Beyond self-validation, the primary reason for a charity to do a GoodMeasure analysis is to show the value of its interventions, with ImpactLab's hard data used to complement personal impact stories.
“We do a process alongside the charity to really understand what they do, how they do it, and the impact they see it creating,” Maria says.
“We collect data from the charity, we then link that with public and academic data to create the metrics.”
A 2020 assessment of a Howard League programme helping youth offenders get their driver's licence, for example, found it delivered $4,509 in social value for each successful participant (measured by things like reduced offending and increased employment) on costs of $1,381, meaning every $1 invested in the Howard League delivers $3.26 in social value through the programme.
A GoodMeasure assessment also helps charities identify what’s working and where there’s room for improvement, English says. Undergoing a rigorous assessment might help a charity decide to keep better data in the future, for instance, or reflect on basic questions like who it is they’re trying to serve.
As an example, English mentions a charity ImpactLab worked with that offered a child therapy programme. It found a large number of children it was seeing were neurodiverse. In response, the charity implemented a new training programme to help staff work better with neurodiverse children.
For funders, the motivation to commission a GoodMeasure assessment is more altruistic. They like being able to help charities they support to show their impact and identify opportunities to improve, English says. It also helps them understand the impact their investment has.
Theoretically, funders should also be able to use ImpactLab assessments to work out which charities they should support to deliver the most social value per dollar invested.
ImpactLab, which has the tagline “Do Good, Better”, describes the social return on investment figure it assigns to services as comparable on its website.

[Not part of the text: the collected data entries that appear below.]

(** A function on strings that either fixes or shortens its argument
    reaches a fixed point within [length x] applications. *)
Lemma shrinking_iter_fixpoint (f : str -> str) :
  (forall x, f x = x \/ (length (f x) < length x)%nat) ->
  forall n x, (length x <= n)%nat -> f (Nat.iter n f x) = Nat.iter n f x.
Proof.
  intros Hf. induction n as [| n IH]; intros x Hlen.
  - simpl. destruct (Hf x) as [| ?]; [assumption | lia].
  - destruct (Hf x) as [Hfix | Hlt].
    + assert (forall k, Nat.iter k f x = x) as Hk.
      { induction k as [| k IHk]; simpl; [reflexivity | rewrite IHk; exact Hfix]. }
      rewrite Hk. exact Hfix.
    + rewrite Nat.iter_succ_r. apply IH. lia.
Qed.

(** C4 (the code departs from it): [minimize_pattern] returns after the
    first rewrite that applies.  One call removes the group around
    ['[a]'] and leaves the one-character class that its docstring says is
    collapsed; only a second call collapses it, so the function is not
    idempotent. *)
Lemma minimize_pattern_not_idempotent :
  Optimizer.minimize_pattern (pystr "(?:[a])") = pystr "[a]"
  /\ Optimizer.minimize_pattern (pystr "[a]") = pystr "a"
  /\ Optimizer.minimize_pattern (Optimizer.minimize_pattern (pystr "(?:[a])"))
     <> Optimizer.minimize_pattern (pystr "(?:[a])").
Proof.
  repeat split; try reflexivity.
  vm_compute. discriminate.
Qed.

(** Every call returns its argument unchanged or a strictly shorter
    pattern, so [len(x)] successive calls reach a pattern that one more
    call leaves unchanged. *)
Theorem minimize_pattern_reaches_fixpoint (x : str) :
  (Optimizer.minimize_pattern x = x
   \/ (length (Optimizer.minimize_pattern x) < length x)%nat)
  /\ Optimizer.minimize_pattern (Nat.iter (length x) Optimizer.minimize_pattern x)
     = Nat.iter (length x) Optimizer.minimize_pattern x.
Proof.
  split.
  - apply minimize_pattern_shrinks.
  - apply shrinking_iter_fixpoint; [apply minimize_pattern_shrinks | lia].
Qed.

(** ** [Optimizer.optimize_readability] only inserts characters *)

Lemma readability_loop_length (pattern rest : str) (i : Z) (in_class : bool)
    (result : str) :
  (length result + length rest
   <= length (Optimizer.readability_loop pattern i rest in_class result))%nat.
Proof.
  revert i in_class result.
  induction rest as [| c rest IH]; intros i in_class result; cbn [Optimizer.readability_loop].
  - simpl. lia.
  - repeat match goal with
           | |- context [if ?b then _ else _] => destruct b
           end;
      (etransitivity; [| apply IH]); rewrite ?length_app; simpl; lia.
Qed.

Lemma optimize_readability_length (pattern : str) :
  (length pattern <= length (Optimizer.optimize_readability pattern))%nat.
Proof.
  unfold Optimizer.optimize_readability. case_bool_decide; [lia |].
  pose proof (readability_loop_length pattern pattern 0 false []) as Hlen.
  simpl in Hlen. exact Hlen.
Qed.

(** C8: for every pattern, both priorities are accepted and the result
    under ['size'] is no longer than the result under ['readability']. *)
Theorem optimize_pattern_size_le_readability (p : str) :
  exists small readable,
    Optimizer.optimize_pattern p (pystr "size") = Ok small
    /\ Optimizer.optimize_pattern p (pystr "readability") = Ok readable
    /\ (length small <= length readable)%nat.
Proof.
  exists (Optimizer.minimize_pattern p),
    (Optimizer.optimize_readability (Optimizer.minimize_pattern p)).
  repeat split.
  apply optimize_readability_length.
Qed.

(** ** [Optimizer.benchmark_pattern] *)

(** The case the handler covers: when the host engine rejects the
    pattern with [re.error], [benchmark_pattern] does not raise: it
    returns a dictionary holding the error message, the length of the
    pattern and an iteration count of zero. *)
Theorem benchmark_pattern_compile_error {regex float : Type}
    (re_compile : str -> result regex) (mean : float -> float -> Z -> float)
    (start_time end_time : float) (pattern test_string : str)
    (iterations : Z) (msg : str) :
  re_compile pattern = Raise (ReError msg) ->
  Optimizer.benchmark_pattern re_compile mean start_time end_time
    pattern test_string iterations
  = Ok [("error"%string, VStr msg);
        ("pattern_size"%string, VInt (Z.of_nat (length pattern)));
        ("iterations"%string, VInt 0)].
Proof.
  intros Hcompile. unfold Optimizer.benchmark_pattern.
  rewrite Hcompile. reflexivity.
Qed.

Lemma benchmark_pattern_compile_error_witness :
  toy_compile (pystr "[")
  = Raise (ReError (pystr "unterminated character set at position 0"))
  /\ Optimizer.benchmark_pattern toy_compile (fun _ _ _ => 0) 0 0
       (pystr "[") (pystr "abc") 1000
     = Ok [("error"%string, VStr (pystr "unterminated character set at position 0"));
           ("pattern_size"%string, VInt 1);
           ("iterations"%string, VInt 0)].
Proof.
  split.
  - reflexivity.
  - apply (benchmark_pattern_compile_error toy_compile (fun _ _ _ => 0) 0 0
             (pystr "[") (pystr "abc") 1000
             (pystr "unterminated character set at position 0")).
    reflexivity.
Defined.

(** C9 (the code departs from it): the handler catches [re.error] only.
    When compiling the pattern fails with any other exception,
    [benchmark_pattern] raises that exception, where the claim and the
    docstring have it return the error dictionary. *)
Theorem benchmark_pattern_compile_failure_escapes {regex float : Type}
    (re_compile : str -> result regex) (mean : float -> float -> Z -> float)
    (start_time end_time : float) (pattern test_string : str)
    (iterations : Z) (e : exn) :
  re_compile pattern = Raise e ->
  (forall msg, e <> ReError msg) ->
  Optimizer.benchmark_pattern re_compile mean start_time end_time
    pattern test_string iterations
  = Raise e.
Proof.
  intros Hcompile Hother. unfold Optimizer.benchmark_pattern.
  rewrite Hcompile. destruct e; try reflexivity.
  exfalso. apply (Hother msg). reflexivity.
Qed.
Lemma numerical_gradient_loop_returned (f : matrix → value) (df : value)
    (h : R) (ixs : list (nat * nat)) :
  ∀ x grad x' grad' : matrix,
    numerical_gradient_loop f df h x grad ixs = (x', Returned grad') →
    x' = x ∧
    (Forall2 (λ r s : vector, length r = length s) grad x →
     Forall2 (λ r s : vector, length r = length s) grad' x).
Proof.
  induction ixs as [|ix ixs IH]; intros x grad x' grad';
    cbn [numerical_gradient_loop].
  - by intros [= <- <-].
  - destruct (numerical_gradient_at f df h x grad ix) as [x1 [grad1|e]] eqn:H1;
      [|done].
    apply numerical_gradient_at_returned in H1 as [-> Hshape1].
    intros Hloop. apply IH in Hloop as [-> Hshape]. auto.
Qed.

(** X18. A call that returns has put every entry of [x] back: the array is what
    it was before the call, and the gradient has its shape. *)
Theorem eval_numerical_gradient_array_restores (f : matrix → value)
    (df : value) (h : R) (x x' grad : matrix) :
  eval_numerical_gradient_array f x df h = (x', Returned grad) →
  x' = x ∧ Forall2 (λ r s : vector, length r = length s) grad x.
Proof.
  unfold eval_numerical_gradient_array.
  destruct (multi_indices x) as [|ix ixs]; [done|].
  intros Hloop. apply numerical_gradient_loop_returned in Hloop as [-> Hshape].
  split; [done|]. apply Hshape. unfold np_zeros_like.
  apply Forall2_fmap_l, Forall_Forall2_diag, Forall_true. intros row.
  cbn [compose]. by rewrite length_fmap.
Qed.


Lemma eval_numerical_gradient_array_restores_witness :
  ∃ grad : matrix,
    eval_numerical_gradient_array (λ x, VMat x) [[1]]%R (VMat [[1]]%R) 1
    = ([[1]]%R, Returned grad) ∧
    [[1]]%R = [[1]]%R ∧
    Forall2 (λ r s : vector, length r = length s) grad [[1]]%R.
Proof.
  eexists. split; [reflexivity|].
  apply (eval_numerical_gradient_array_restores (λ x, VMat x) (VMat [[1]]%R)
           1%R [[1]]%R [[1]]%R).
  reflexivity.
Defined.


(** ** The normalisation of the pixels *)

(** X20. Pixel intensities between 0 and 255 are mapped into [[-1, 1]], with 0
    sent to -1 and 255 to 1; the shape of the array is kept. *)
Theorem normalize_pixels_range (X : matrix) :
  Forall (Forall (λ p, 0 <= p <= 255)%R) X →
  Forall2 (λ r s : vector, length r = length s) (normalize_pixels X) X ∧
  Forall (Forall (λ p, -1 <= p <= 1)%R) (normalize_pixels X) ∧
  normalize_pixels [[0; 255]]%R = [[-1; 1]]%R.
Proof.
  intros HX. unfold normalize_pixels. split; [|split].
  - apply Forall2_fmap_l, Forall_Forall2_diag, Forall_true. intros row.
    cbn [compose]. by rewrite length_fmap.
  - apply Forall_fmap. eapply Forall_impl; [exact HX|]. intros row Hrow.
    cbn [compose]. apply Forall_fmap. eapply Forall_impl; [exact Hrow|].
    intros p Hp. cbn [compose]. cbv beta in Hp. lra.
  - cbn [fmap list_fmap]. repeat f_equal; lra.
Qed.

Lemma normalize_pixels_range_witness :
  Forall2 (λ r s : vector, length r = length s)
    (normalize_pixels [[0; 128]; [255; 64]]%R) [[0; 128]; [255; 64]]%R ∧
  Forall (Forall (λ p, -1 <= p <= 1)%R)
    (normalize_pixels [[0; 128]; [255; 64]]%R) ∧
  normalize_pixels [[0; 255]]%R = [[-1; 1]]%R.
Proof.
  apply (normalize_pixels_range [[0; 128]; [255; 64]]%R).
  repeat (apply Forall_cons_2;
          [repeat (apply Forall_cons_2; [lra|]); apply Forall_nil_2|]).
  apply Forall_nil_2.
Defined.

(** ** A constructed model *)

(** X8. A model that the constructor has returned holds its four parameters:
    its forward pass returns [None], and with labels [loss] raises
    [NameError], whatever the input and the labels. *)
Theorem loss_of_constructed_model {rng_state : Type}
    (RandomState : Z → result rng_state)
    (normal : rng_state → R → R → nat → nat → matrix * rng_state)
    (g g' : rng_state) (F H C : nat) (seed : Z) (m : TwoLayerNN) (X : value) :
  TwoLayerNN_init RandomState normal g F H C seed = Ok (m, g') →
  Forall (λ k, is_Some (params m !! k)) param_names ∧
  loss m X None = Ok (Scores VNone) ∧
  ∀ y, loss m X (Some y) = Err NameError.
Proof.
  unfold TwoLayerNN_init. destruct (RandomState seed) as [st|]; [|done].
  cbn [rbind]. destruct (normal st 0%R 0.001%R F H) as [w1 st1].
  destruct (normal st1 0%R 0.001%R H C) as [w2 st2]. intros [= <- _].
  assert (Forall (λ k, is_Some (params
            {| num_classes := C;
               params := <["bias_out" := VVec (np_zeros1 C)]>
                           (<["weight_out" := VMat w2]>
                             (<["bias_in" := VVec (np_zeros1 H)]>
                               (<["weight_in" := VMat w1]> ∅))) |} !! k))
            param_names) as Hp.
  { repeat (apply Forall_cons_2; [by eexists|]). apply Forall_nil_2. }
  split; [exact Hp|]. by apply loss_with_params.
Qed.

Lemma loss_of_constructed_model_witness :
  ∃ m : TwoLayerNN,
    TwoLayerNN_init counter_RandomState counter_normal 0 4 3 2 1 = Ok (m, 0) ∧
    Forall (λ k, is_Some (params m !! k)) param_names ∧
    loss m (VMat [[1; 2; 3; 4]]%R) None = Ok (Scores VNone) ∧
    ∀ y, loss m (VMat [[1; 2; 3; 4]]%R) (Some y) = Err NameError.
Proof.
  eexists. split; [reflexivity|].
  eapply (loss_of_constructed_model counter_RandomState counter_normal
            0 0 4 3 2 1).
  reflexivity.
Defined.
(** * Sunlight: the state controller of the lighting-effect page

    A shallow embedding of [App], the page component, of [ImageDisplay]
    and of the declarations of [types.ts].  React state is a record; every
    [useState] setter is a constructor of [Setter]; an event handler is a
    [Task] that closes over the state of the render it was created in,
    writes through setters and may suspend on one outside request (the
    remote effect call, or the browser's file reader). *)

From Stdlib Require Import Ascii.
From stdpp Require Import base option list strings.

(** ** types.ts *)

(** [base64] is [None] when the data URL handed over by the file reader
    holds no comma, in which case [split(',')[1]] is [undefined]. *)
Record ImageFile := {
  base64 : option string;
  mimeType : string;
  name : string
}.

Inductive LightingEffect :=
| sunlight
| shadows
| sunlight_and_shadows
| remove_sunlight
| remove_shadows
| remove_sunlight_and_shadows.

(** [SunlightIntensity] is the union [1 | 2 | 3]. *)
Inductive SunlightIntensity := Intensity1 | Intensity2 | Intensity3.

Module SunlightDirection.
Inductive t := top | left | center | right | bottom.
End SunlightDirection.
(** The claim for every [epsilon] and for the distance from the line fails
    twice.  With [epsilon = -1] the call on two points returns nothing.
    And the five points of [sample_collinear] lie exactly on the line
    [y = x], all of them within 0 of the line through the end points, yet
    with [epsilon = 0] all five are kept: the distances the loop computes
    for the interior points are rounding residues of about [1e-17], above
    zero. *)
Lemma rdp_keeps_endpoints_fails :
  (~ exists (fuel : nat) (res : list (list float)),
       rdp_all 2 fuel sample_segment (-1)%float = Done res) /\
  Forall (fun p => nth 0 p 0%float = nth 1 p 0%float) sample_collinear /\
  rdp_all 2 6 sample_collinear 0%float = Done sample_collinear.
Proof.
  split; [exact rdp_negative_epsilon_no_output|]. split.
  - repeat constructor.
  - vm_compute. reflexivity.
Qed.

Lemma rdp_idempotent_witness :
  exists out,
    rdp_all 2 (S (length sample_polyline)) sample_polyline 0.5%float = Done out /\
    rdp_all 2 (S (length out)) out 0.5%float = Done out.
Proof.
  apply (rdp_idempotent float double_Arithmetic double_ArithmeticLaws 2
           sample_polyline 0.5%float).
  - vm_compute. discriminate.
  - reflexivity.
Defined.

(** ** Division in the distance computation *)

Section Normalisation.
Context {T : Type} `{Arithmetic T}.
Variable Dim : nat.

(** Every division of the normalisation divides by a magnitude above zero. *)
Lemma normalise_divisors (delta : list T) :
  Forall (fun mag => a_ltb a_zero mag = true) (snd (normalise Dim delta)).
Proof.
  unfold normalise. destruct (a_ltb a_zero (norm Dim delta)) eqn:Hmag; simpl.
  - apply Forall_forall. intros mag Hin. apply in_map_iff in Hin.
    now destruct Hin as (dim & <- & _).
  - constructor.
Qed.

Lemma perpendicular_divisors (points : list (list T)) (start last idx : Z)
    (d : T) (divisors : list T) :
  perpendicular Dim points start last idx = Done (d, divisors) ->
  Forall (fun mag => a_ltb a_zero mag = true) divisors.
Proof.
  unfold perpendicular.
  destruct (difference_at Dim points last start) as [delta| | |];
    simpl; try discriminate.
  pose proof (normalise_divisors delta) as Hdiv.
  destruct (normalise Dim delta) as [delta' divs].
  destruct (difference_at Dim points idx start) as [pv| | |];
    simpl; try discriminate.
  intros [= _ <-]. exact Hdiv.
Qed.

Lemma fold_left_fixed {A B : Type} (f : A -> B -> A) (l : list B) (a : A) :
  (forall b, In b l -> f a b = a) -> fold_left f l a = a.
Proof.
  induction l as [|b l IH]; intros Hf; simpl; [reflexivity|].
  rewrite (Hf b (or_introl eq_refl)). apply IH. intros b' Hb'. apply Hf. now right.
Qed.
(** * Cross-exchange arbitrage pipeline: a shallow embedding

    The development follows the four analytical stages of the repository:

    - [OrderbookHdf]            src/data-collection/orderbook_hdf.py
    - [ProcessData]             src/backtesting/process_data.py
    - [ProfitabilityCalculator] src/backtesting/profitability_calculator.py
    - [ArbitrageBacktester]     src/backtesting/arbitrage_backtester.py

    Numbers.  Timestamps are integers (milliseconds) and are modelled in [Z].
    Prices, volumes, fees and profits are floating point in the source; they
    are modelled by exact rationals [Q], so every statement below is about the
    arithmetic the code asks for, not about rounding error.

    Effects.  Python exceptions are values of [exn]; a computation returns
    [result A].  Loops whose termination is not structural run on fuel and
    return [OutOfFuel] when it runs out; each such loop comes with a lemma that
    the fuel supplied by its caller is enough. *)

From Stdlib Require Import ZArith QArith Qabs List String Ascii Bool Lia Arith.
From Stdlib Require Import Sorted.
Import ListNotations.

Local Open Scope Z_scope.

(* ------------------------------------------------------------------ *)
(** ** Exceptions and the result monad *)

Inductive exn : Type :=
| NameError
| KeyError
| IndexError
| TypeError
| ValueError
| ZeroDivisionError.

Inductive result (A : Type) : Type :=
| Ok (a : A)
| Raise (e : exn)
| OutOfFuel.

Arguments Ok {A} a.
Arguments Raise {A} e.
Arguments OutOfFuel {A}.

Definition bind {A B : Type} (m : result A) (k : A -> result B) : result B :=
  match m with
  | Ok a => k a
  | Raise e => Raise e
  | OutOfFuel => OutOfFuel
  end.

Notation "x <- m ;; k" := (bind m (fun x => k))
  (at level 61, m at next level, right associativity).
Notation "' p <- m ;; k" := (bind m (fun p => k))
  (at level 61, p pattern, m at next level, right associativity).

(** [o] or else raise [e]: a lookup that fails with a given exception. *)
Definition or_raise {A : Type} (e : exn) (o : option A) : result A :=
  match o with
  | Some a => Ok a
  | None => Raise e
  end.

(* ------------------------------------------------------------------ *)
(** ** Python primitives used by the four modules *)

(** Rational comparisons as booleans. *)
Definition Qltb (x y : Q) : bool := negb (Qle_bool y x).
Definition Qgtb (x y : Q) : bool := Qltb y x.

(** Python's two-argument [min(a, b)]: [b] when [b < a], otherwise [a]. *)
Definition py_min (a b : Q) : Q := if Qltb b a then b else a.

(** Truthiness of a number: [if x] holds when [x] is not zero. *)
Definition truthy (x : Q) : bool := negb (Qeq_bool x 0).

(** [sum(...)] over a generator of numbers, starting from 0. *)
Definition py_sum (l : list Q) : Q := fold_left Qplus l 0%Q.

(** Rounding to the nearest integer, halves to the even neighbour: what
    [round(n / d)] returns for integers [n] and [d > 0]. *)
Definition round_half_even_div (n d : Z) : Z :=
  let q := n / d in
  let r := n mod d in
  if 2 * r <? d then q
  else if d <? 2 * r then q + 1
  else if Z.even q then q else q + 1.

(** The same rounding on a rational. *)
Definition round_half_even (x : Q) : Z :=
  round_half_even_div (Qnum x) (Z.pos (Qden x)).

(** [round(x, ndigits)]: scale by [10^ndigits], round, scale back. *)
Definition py_round (x : Q) (ndigits : Z) : Q :=
  if 0 <=? ndigits
  then inject_Z (round_half_even (x * inject_Z (10 ^ ndigits)))
       / inject_Z (10 ^ ndigits)
  else inject_Z (round_half_even (x / inject_Z (10 ^ (- ndigits)))
                 * 10 ^ (- ndigits)).

(** [s.split(sep)] for a one-character separator. *)
Fixpoint split (sep : ascii) (s : string) : list string :=
  match s with
  | EmptyString => [EmptyString]
  | String c s' =>
      if Ascii.eqb c sep then EmptyString :: split sep s'
      else match split sep s' with
           | [] => [String c EmptyString]
           | w :: ws => String c w :: ws
           end
  end.

(** [d[k]] on a dictionary kept as an association list. *)
Fixpoint lookup {V : Type} (k : string) (d : list (string * V)) : option V :=
  match d with
  | [] => None
  | (k', v) :: d' => if String.eqb k k' then Some v else lookup k d'
  end.

(** [sep.join(l)] *)
Fixpoint join (sep : string) (l : list string) : string :=
  match l with
  | [] => EmptyString
  | x :: l' =>
      match l' with
      | [] => x
      | _ :: _ => (x ++ sep ++ join sep l')%string
      end
  end.

(** [sub in s] on strings. *)
Fixpoint contains (sub s : string) : bool :=
  if String.prefix sub s then true
  else match s with
       | EmptyString => false
       | String _ s' => contains sub s'
       end.

(** [itertools.combinations(l, 2)], in the order the iterator yields. *)
Fixpoint combinations2 {A : Type} (l : list A) : list (A * A) :=
  match l with
  | [] => []
  | x :: l' => map (pair x) l' ++ combinations2 l'
  end.

(** [d.setdefault(k, []).append(v)] on a dictionary of lists; a new key
    goes to the end, as in a Python dictionary. *)
Fixpoint setdefault_append (k v : string) (d : list (string * list string))
  : list (string * list string) :=
  match d with
  | [] => [(k, [v])]
  | (k', vs) :: d' =>
      if String.eqb k k' then (k', vs ++ [v]) :: d'
      else (k', vs) :: setdefault_append k v d'
  end.

(** [s.split(sub)[0]]: the part of [s] before the first occurrence of
    [sub], all of [s] when there is none. *)
Fixpoint before_first (sub s : string) : string :=
  if String.prefix sub s then EmptyString
  else match s with
       | EmptyString => EmptyString
       | String c s' => String c (before_first sub s')
       end.

(** [s.replace(old, new)] for one-character [old] and [new]. *)
Fixpoint replace_char (old new : ascii) (s : string) : string :=
  match s with
  | EmptyString => EmptyString
  | String c s' =>
      String (if Ascii.eqb c old then new else c) (replace_char old new s')
  end.

(* ------------------------------------------------------------------ *)
(** ** Snapshot Aggregator: orderbook_hdf.py *)

Module OrderbookHdf.

(** One level of the book: [order[0]] is the price, [order[1]] the volume. *)
Definition order : Type := (Q * Q)%type.

Record orderbook : Type := {
  bids : list order;
  asks : list order
}.

Record precision : Type := {
  amount : Z;
  price : Z
}.

(** The one-row frame built by [calculate_weighted_prices]. *)
Record orderbook_row : Type := {
  timestamp : Z;
  bid_price : Q;
  bid_volume : Q;
  ask_price : Q;
  ask_volume : Q
}.

Definition calculate_volume_and_weighted_price (orders : list order) : Q * Q :=
  let volume := py_sum (map snd orders) in
  let weighted_price :=
    if truthy volume
    then (py_sum (map (fun o => fst o * snd o) orders) / volume)%Q
    else 0%Q in
  (volume, weighted_price).

Definition calculate_weighted_prices
    (ob : orderbook) (p : precision) (ts : Z) : orderbook_row :=
  let '(bid_volume, bid_weighted_price) :=
    calculate_volume_and_weighted_price (firstn 3 (bids ob)) in
  let '(ask_volume, ask_weighted_price) :=
    calculate_volume_and_weighted_price (firstn 3 (asks ob)) in
  {| timestamp := ts;
     bid_price := py_round bid_weighted_price (price p);
     bid_volume := py_round bid_volume (amount p);
     ask_price := py_round ask_weighted_price (price p);
     ask_volume := py_round ask_volume (amount p) |}.

(** What [fetch_orders_safely] returns: an order book, or the stand-in
    [{"asks": False, "bids": False}]. *)
Inductive fetched : Type :=
| Book (ob : orderbook)
| NoBook.

Section Fetch.
(** [exchange_object.fetch_l2_order_book(symbol, 5)] at a given attempt:
    the book, or the exception the [except Exception] clause catches. *)
Variable fetch_l2_order_book : nat -> result orderbook.

(** [fetch_orders_safely], with the seconds spent in [time.sleep]. *)
Fixpoint fetch_orders_safely_from (fuel attempt : nat)
  : result (fetched * nat) :=
  if (attempt <? 5)%nat
  then
    match fetch_l2_order_book attempt with
    | Ok ob => Ok (Book ob, 0%nat)
    | _ =>
        match fuel with
        | O => OutOfFuel
        | S fuel' =>
            '(book, slept) <- fetch_orders_safely_from fuel' (attempt + 1) ;;
            Ok (book, (5 + slept)%nat)
        end
    end
  else Ok (NoBook, 0%nat).

(** The recursion stops at attempt 5, so five turns are enough. *)
Definition fetch_orders_safely (attempt : nat) : result (fetched * nat) :=
  fetch_orders_safely_from 5 attempt.
End Fetch.

End OrderbookHdf.

(* ------------------------------------------------------------------ *)
(** ** Rows of the snapshot frames *)

(** A row of a per-exchange snapshot frame, as [df.iloc[i]] hands it out:
    the five columns and the row's [name]. *)
Module Series.
Record t : Type := {
  name : string;
  timestamp : Z;
  ask_price : Q;
  ask_volume : Q;
  bid_price : Q;
  bid_volume : Q
}.
End Series.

However, English qualifies this by saying data quality can vary between charities.
The three pools
When ImpactLab does its assessments, it draws on what English calls three pools of knowledge: academic data, including evidence about the effectiveness of different programmes, data and frontline knowledge from the charity being assessed and public data.
A particularly important source is Statistics NZ and its Integrated Data Infrastructure dataset, which has anonymised data on millions of New Zealanders from across government agencies.
ImpactLab's founders, Bill English, philanthropist Fran Wyborn, Kylie Reiri and policy analyst Emily Mason, who worked on social investment during the last National government, share a common interest in how to make investment work better for communities, Maria English says.
“We spend a lot of money with the intention that it has a positive impact on people’s lives, and particularly an impact on the lives of the most vulnerable people in our society,” she says.
“But the question is, ‘does our money have the impact we want?’, and maybe even more importantly, ‘how can we make decisions about where we invest in the future to increase that impact and make more of a difference?’.”